Add to these another, nor that an inconsiderable one, in point of extent and facility of inspection: for though there are but two stories of cells, of which an eye situated in a story of the inspecting tower can reach every part alike, yet in addition to this perfect view partial views are thus opened, from which the management may derive, as we shall see, very material assistance.

What degree of support the inspector of each story of inspection-gallery derives from the view thus acquired by his colleagues in the two other stories, may be seen by the lines described for that purpose in the cells. They are drawn as if from an eye stationed in the back part of the several inspection-galleries. The figures 1, 2, 3, mark the stories of inspection-gallery from which they are respectively drawn. When two of these lines proceed from the same cell, the letter s denotes that one of them, which was drawn from the height of the eye of a middle-sized man when sitting, and stooping to read or write—say three feet six inches; the letter u, that drawn from the eye of the same man standing upright—say five feet five inches.

From this particularity in point of construction, the following observations may be deduced with a view to management:

1. There is no cell of which some part is not visible from every story in the inspection-tower: and in the lowermost story, not only from the inspection-gallery, but even from the included inspector’s lodge.

2. The part thus visible is considerable enough, in point of room, to receive, and expose perfectly to view, a greater number of prisoners than it can ever be proposed to lodge in the same cell.

3. No prisoner can ever make any attempt upon the grating that forms the interior boundary of his cell, without being visible to every one of the three stations in the inspection-part.

4. During meal-times and at church-times, by stationing the prisoners close to the grating, two out of three inspectors may be spared.

5. The cell-galleries are, every one of them, perfectly commanded by every station in the inspection-part.

6. An attempt can scarcely, if at all, be made on a window in the third story of cells, without being visible, not only to its proper story (viz. the 2d) of the inspection-part, but likewise to the first; nor upon a window in the 4th story of cells, without being visible not only to its proper story (viz. the 2d) of the inspection-part, but likewise to the 3d. Those of the 4th story at least, as well as the two above it, are sufficiently guarded by their height; upon the supposition that the cells afford no ropes, nor materials of which ropes could be made in the compass of a night, by persons exposed constantly to the eye of a patrolling watchman.
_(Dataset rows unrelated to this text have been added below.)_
(** * The Gitpod local-companion coordinator of [extensions/gitpod/src/extension.ts]

    A shallow embedding of the lock protocol ([releaseStaleLocks], [withLock]),
    of the installation and process management ([downloadLocalApp],
    [installLocalApp], [startLocalApp], [ensureLocalApp]) and of the retry
    loop [withLocalApp], followed by the properties proved about them.

    Asynchronous code is written in a state-and-exception monad over a
    [World]; every [await] on real I/O is a suspension point at which the
    environment (other tasks of the extension host, other windows, the
    operating system) acts on the world. *)

From Stdlib Require Import ZArith String Ascii List Bool Lia DecimalString DecimalNat DecimalZ.
From stdpp Require Import gmap strings list fin_maps.

Local Open Scope string_scope.
Local Open Scope Z_scope.

(** ** Data model *)

(** [interface LocalAppConfig] *)
Record LocalAppConfig := mkConfig {
  gitpodHost : string;
  configFile : string;
  apiPort : Z;
  pid : Z;
  logPath : string
}.

(** [interface Lock] *)
Record Lock := mkLock {
  value : string;
  deadline : Z
}.

(** [interface LocalAppInstallation]; [etag] is [string | null]. *)
Record LocalAppInstallation := mkInstallation {
  path : string;
  etag : option string
}.

(** A JavaScript primitive that is not [null] or [undefined]. *)
Inductive Primitive :=
| PBool (b : bool)
| PNumber (n : Z)
| PString (s : string).

(** What a key of [context.globalState] can hold: the three records the
    program writes, and a primitive, which is what the sweep guards
    against with [typeof].  [update(key, undefined)] removes the key, so
    [undefined] is the absence of a binding; [null] is written nowhere
    and is left out. *)
Inductive Stored :=
| SLock (l : Lock)
| SConfig (c : LocalAppConfig)
| SInstallation (i : LocalAppInstallation)
| SPrimitive (p : Primitive).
7. To give to an inspector at any time the same command over the cell of another inspector as over his own, there needs but anorder, drawing a line of limitation in the cells in question, and confining the inhabitants within that line. So long as a prisoner keeps within it he continues visible; and the instant he ceases to be so, his very invisibility is a mark to note him by.

[* ]See below, Communications.

[]This refers to the construction of the dead part of the circuit; of which, a little further on.